Figures
Figure 1 (a) Pedigree chart illustrating the bases of an iSNP and a DNM. To phase a DNM and determine the parent-of-origin, single reads must span from the DNM to the iSNP without fragmentation. The distance between these two points of interest dictates the feasibility of phasing the target region with short or long read sequencers. PCR amplification followed by long read sequencing allows target read lengths of up to ~10,000 bp. (b)Illustration of the three categories in which targets are grouped and phased. The grey boxes upon the thin line in each category (1, 2, and 3) represent existing exome read coverage. Each category is based on the distance between the iSNP and DNM, which determines whether it can be phased with only the existing short-read WES trio data (1), WES and long-read proband data (2) or WES and long-read trio data (3). The percentage of samples that fit each category is highlighted in blue.

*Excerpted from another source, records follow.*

Definition cal_coherence (delay_bad delay_fix : R) (wavelengths : list R)
           (bandpass : nd) (true_params : R * R * R) (s : np.RandomState)
  : result (np.ndarray complex * np.RandomState) :=
  let '(F_0, vis, coh_phase) := true_params in
  let eff_delay := (delay_bad - delay_fix)%R in
  let fluxes := np.zeros2 3 (length wavelengths) in
  let i := 0%nat in
  st <- for_each (map (fun k => (2 * np.pi / 3 * k)%R) [0; 1; 2])
          (fun '(fluxes, i, s) output_offset =>
             flux <- fringe_flux (np.Scalar eff_delay) (np.Array wavelengths)
                       bandpass (np.Scalar F_0) (np.Scalar vis)
                       (np.Scalar coh_phase) (np.Scalar 0)
                       (np.Scalar output_offset) ;;
             r <- np.poisson flux s ;;
             let '(shot_noise, s) := r in
             let '(read_noise, s) := np.normal 1.6 s in
             v <- np.round (!shot_noise + #read_noise) ;;
             fluxes <- np.setrow fluxes i v ;;
             let i := (i + 1)%nat in
             Ok (fluxes, i, s))
          (fluxes, i, s) ;;
  let '(fluxes, _, s) := st in
  gamma <- (np.astype_complex (#3 * row fluxes 0)
            + np.astype_complex (np.sqrt #3) * clit Cj
              * np.astype_complex (row fluxes 2 - row fluxes 1))
           / np.astype_complex
               (Ok (np.Array (np.sum_axis0 (length wavelengths) fluxes)))
           - np.astype_complex #1 ;;
  Ok (gamma, s).

Definition find_white_fringe (gamma : np.ndarray complex) (delay : R)
           (wavelengths : nd) : result R :=
  let phasors :=
    Ok gamma * np.exp (clit Cj * np.astype_complex #2
                       * np.astype_complex #np.pi
                       / np.astype_complex !wavelengths
                       * np.astype_complex #delay) in
  total <- np.sum (RtoC 0) phasors ;;
  Ok (Cabs total ^ 2).

(** A curve handed to [plt.plot] and shown. *)
Definition figure : Type := (list R * list R)%type.

Definition group_delay_envelope (gamma : np.ndarray complex)
           (trial_delays : list R) (wavelengths : nd) (plot : bool)
  : result (nd * list figure) :=
  let F_array := [] in
  F_array <- for_each trial_delays
               (fun F_array delay =>
                  F <- find_white_fringe gamma delay wavelengths ;;
                  Ok (F_array ++ [F]))
               F_array ;;
  if plot then Ok (np.Array F_array, [(trial_delays, F_array)])
  else Ok (np.Array F_array, []).
(* t.strftime(fmt) for the directives the application uses *)
Fixpoint strftime (fmt : string) (t : datetime) : string :=
  match fmt with
  | EmptyString => EmptyString
  | String c r =>
      if Ascii.eqb c "%" then
        match r with
        | String k r' => String.append (directive k t) (strftime r' t)
        | EmptyString => "%"
        end
      else String c (strftime r t)
  end.

End Calendar.
Export Calendar.


(** ** Values that arrive in a request

    A value of a JSON body, or the result of [request.form.get]: a [str],
    or anything else, of which only the truth value matters because every
    [str] method raises [AttributeError] on it ([None] is [PyOther false]). *)
Inductive pyval :=
| PyStr (s : string)
| PyOther (truthy : bool).

Definition truthy_val (v : pyval) : bool :=
  match v with
  | PyStr s => PyStr.nonempty s
  | PyOther b => b
  end.

(* the result of request.get_json() when it does not raise *)
Inductive jbody :=
| JDict (fields : gmap string pyval)
| JOther (truthy : bool).

Inductive http_method := GET | POST.

(* one uploaded file, with what the environment answers while it is
   handled: the reading of datetime.now() and whether file.save succeeds *)
Record upload := mk_upload {
  up_filename : string;
  up_now : datetime;
  up_saved : bool }.
Lemma conflict_run_oops (L : list Z) : fold_left conflict_step L oops = oops.
Proof.
  induction L as [|x L IH]; simpl; [reflexivity|].
  rewrite conflict_step_nonzero by discriminate. exact IH.
Qed.

Lemma conflict_run_nonzero (L : list Z) (cur : Z) :
  cur <> 0 ->
  fold_left conflict_step L cur = match L with [] => cur | _ => oops end.
Proof.
  intro H. destruct L as [|x L]; simpl; [reflexivity|].
  rewrite conflict_step_nonzero by exact H. apply conflict_run_oops.
Qed.

Lemma conflict_run (L : list Z) :
  StronglySorted Z.lt L ->
  Forall (fun x => 0 <= x < q) L ->
  let r := fold_left conflict_step L 0 in
  ((forall x, In x L -> x = 0) -> r = 0)
  /\ (forall v, v <> 0 -> In v L ->
                (forall x, In x L -> x = 0 \/ x = v) -> r = v)
  /\ (forall v w, In v L -> In w L -> v <> 0 -> w <> 0 -> v <> w ->
                  r = oops).
Proof.
  intros Hs Hr. destruct L as [|x [|y L']]; simpl.
  - split; [|split]; intros; try reflexivity; contradiction.
  - inversion Hr as [|? ? Hx _]; subst.
    rewrite conflict_step_zero by exact Hx. split; [|split].
    + intro H. apply H. left. reflexivity.
    + intros v _ [-> | []] _. reflexivity.
    + intros v w [<- | []] [<- | []] _ _ H. congruence.
  - inversion Hr as [|? ? Hx Hr']; subst.
    inversion Hr' as [|? ? Hy Hr'']; subst.
    inversion Hs as [|? ? Hs' Hfx]; subst.
    inversion Hs' as [|? ? Hs'' Hfy]; subst.
    inversion Hfx as [|? ? Hxy Hfx']; subst.
    rewrite Forall_forall in Hfy, Hfx'.
    rewrite (conflict_step_zero Hx).
    destruct (Z.eq_dec x 0) as [-> | Hx0].
    + rewrite (conflict_step_zero Hy).
      rewrite conflict_run_nonzero by lia.
      split; [|split].
      * intro H. specialize (H y (or_intror (or_introl eq_refl))). lia.
      * intros v Hv Hin Hall.
        destruct (Hall y (or_intror (or_introl eq_refl))) as [? | ->]; [lia|].
        destruct L' as [|z L'']; [reflexivity|].
        specialize (Hfy z (or_introl eq_refl)).
        destruct (Hall z (or_intror (or_intror (or_introl eq_refl)))); lia.
      * intros v w Hv Hw Hv0 Hw0 Hvw.
        destruct L' as [|z L'']; [|reflexivity].
        destruct Hv as [Hv | [Hv | []]]; destruct Hw as [Hw | [Hw | []]];
          congruence.
    + rewrite (conflict_step_nonzero y Hx0). rewrite conflict_run_oops.
      split; [|split].
      * intro H. specialize (H x (or_introl eq_refl)). contradiction.
      * intros v Hv Hin Hall.
        destruct (Hall x (or_introl eq_refl)) as [? | ->]; [contradiction|].
        destruct (Hall y (or_intror (or_introl eq_refl))); lia.
      * reflexivity.
Qed.
(** The same for a projection whose value is known from [H]. *)
Ltac same_field_with H :=
  unfold zero_grad, scaled_backward, scaler_step, scaler_update, optimizer_step;
  repeat case_match; cbn; try exact H; try reflexivity.

Section Invariance.
Context {Tensor Rng : Type} (rt : Runtime Tensor Rng) (disk : Disk Tensor).

(** No step of the loop rebinds [inferer] or any of the three loaders. *)
Lemma training_loop_keeps_setup :
  respects (same (fun s : state Tensor Rng =>
              (inferer s, train_loader s, val_loader s, test_loader s)))
           (training_loop rt disk).
Proof. repeat frame_step; same_field. Qed.

End Invariance.

Section ScaleFactor.
Context {Tensor Rng : Type} (rt : Runtime Tensor Rng) (disk : Disk Tensor).

(** C5.  When set-up succeeds, the inferer's scale factor is [1 / std(z)]
    for the latent [z] obtained, with autograd off, from the first batch of
    one pass over the training loader; and whatever epochs are then run,
    to completion or to an exception, the inferer still holds that same
    scale factor (although [z] itself is rebound by every step). *)
Theorem scale_factor_computed_once (sp : split) (r0 : Rng) (s0 : state Tensor Rng) :
  setup_from_split rt disk sp r0 = Ok s0 ->
  inf_scale_factor (inferer s0) = tensor_rdiv rt 1 (tensor_std rt (z s0)) /\
  (exists r order r' b rest images r'',
     randperm rt (length (ds_data (ld_dataset (train_loader s0)))) r = (order, r') /\
     chunks (ld_batch_size (train_loader s0)) order = b :: rest /\
     fetch (read_image disk) (ld_dataset (train_loader s0)) b = Ok images /\
     let mu_sigma :=
       ae_encode rt false (state_dict (heap s0) (autoencoderkl s0)) images in
     ae_sampling rt mu_sigma.1 mu_sigma.2 r' = (z s0, r'')) /\
  (forall epochs, inferer (for_epochs rt disk epochs s0).2 = inferer s0) /\
  inferer (training_loop rt disk s0).2 = inferer s0.
Proof.
  intros Hsetup. unfold setup_from_split in Hsetup.
  repeat case_match; try discriminate. injection Hsetup as <-.
  cbn. split; [reflexivity|]. split.
  - do 7 eexists. repeat split; eassumption.
  - split.
    + intros epochs.
      assert (Hfr : respects (same (fun s : state Tensor Rng => inferer s))
                    (for_epochs rt disk epochs))
        by (repeat frame_step; same_field).
      apply Hfr.
    + assert (Hfr : respects (same (fun s : state Tensor Rng => inferer s))
                    (training_loop rt disk))
        by (repeat frame_step; same_field).
      apply Hfr.
Qed.
(** As [rpc_down_env], and the INSERT into aggregator_stats is rejected. *)
Definition stats_insert_rejected_env : Env := {|
  now := 1000;
  db_btc_price := price_100;
  feed_btc_usd := Normal (Some 99%float);
  db_trades_in_60s := tps_120;
  db_error_rate := ok_rows [{| fail_count := Some 5; total_count := Some 20 |}];
  db_avg_latency := ok_rows [{| avg_latency := Some 35.5%float |}];
  db_conflicts := ok_rows [{| conflicts := Some 0 |}];
  rpc_latest_blockhash := Throw (Error "failed to get recent blockhash");
  db_recent_trades := ok_rows [];
  db_fail_count := fails_2;
  db_insert_aggregator_stats := Throw (Error "relation aggregator_stats does not exist");
  db_insert_admin_logs := Normal tt;
  db_admin_role := fun _ => ok_rows [];
  db_superadmins := ok_rows [];
  store_write := Normal tt
|}.

(** ** Statements, schedules and the rest of the admin code

    The functions below also write to the database and install cron jobs.
    A statement is answered by the database of the run ([Db]): accepted, or
    rejected with an error; the effects of a run list what was asked, newest
    first. *)

(** A JavaScript value bound to a placeholder. *)
Inductive Param : Type :=
| PText (s : string)
| PInt (z : Z)
| PBool (b : bool).

(** [!!v] *)
Definition truthy_param (v : Param) : bool :=
  match v with
  | PText EmptyString => false
  | PText _ => true
  | PInt z => negb (z =? 0)
  | PBool b => b
  end.

Inductive Statement : Type :=
| S_begin
| S_commit
| S_rollback
| S_upsert_global_setting (key value : string)
| S_upsert_admin_role (target : AdminId) (new_role : string)
| S_update_risk_rating (rating : string) (user : Z)
| S_select_due_reports
| S_advance_report (report : Z).

(** The callbacks handed to [cron.schedule]: [RiskScannerJob] stands for
    [riskScannerTick], [AggregatorMonitorJob] for [aggregatorMonitorTick]. *)
Inductive CronJob : Type := RiskScannerJob | AggregatorMonitorJob.

Inductive Effect : Type :=
| Base (e : Event)
| Exec (s : Statement)
| SqlText (text : string) (params : list Param)
| CronSchedule (pattern : string) (job : CronJob) (timezone : string).

Record ReportRow : Type := { report_id : Z; report_admin_id : AdminId }.

Record LogRow : Type := {
  log_id : Z;
  log_admin_user : Z;
  log_action : string;
  log_details : string;
  log_created_at : string
}.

Figure 2 Using validated DNM for an anchored phasing pipeline. Pipeline overview for phasing, including illustration of variant strength and filtering. Reads are split by their Sanger validated DNM nucleotide, then homozygous variants are identified in the two groups. These variants are compared to additional supporting sequencing data and prioritised for phasing based on their primary, secondary, tertiary, and unvalidated categories. These categories are based on the extent of the variant validation from WES and ONT Trio data. Small deletions that have no alternative supporting data are removed due to their high false call rate. An iSNP is selected based on the sequencing support category and used to phase the original proband ONT mapped reads, after which the allele frequencies, zygosity, and parent-of-origin are determined.
Figure 3 Example of the postzygotic DNM in C10orf71 visualized in IGV . The iSNP and DNM base associated (coloured) counts and percentages are displayed at the top of the plot as a descriptive extension of the coverage bar. This postzygotic DNM is observed in the ONT and WES allele data and is supported by the discrepancies in the DNM positional base frequencies, while the iSNP base frequencies remain close to the expected 50:50 ratio. The IGV visual of the reads presents them grouped by iSNP base type. This read view illustrates a third allelic form in the reads that matches the base and iSNP combination expected, had the DNM not occurred (C-A 33% in ONT, 41% in WES).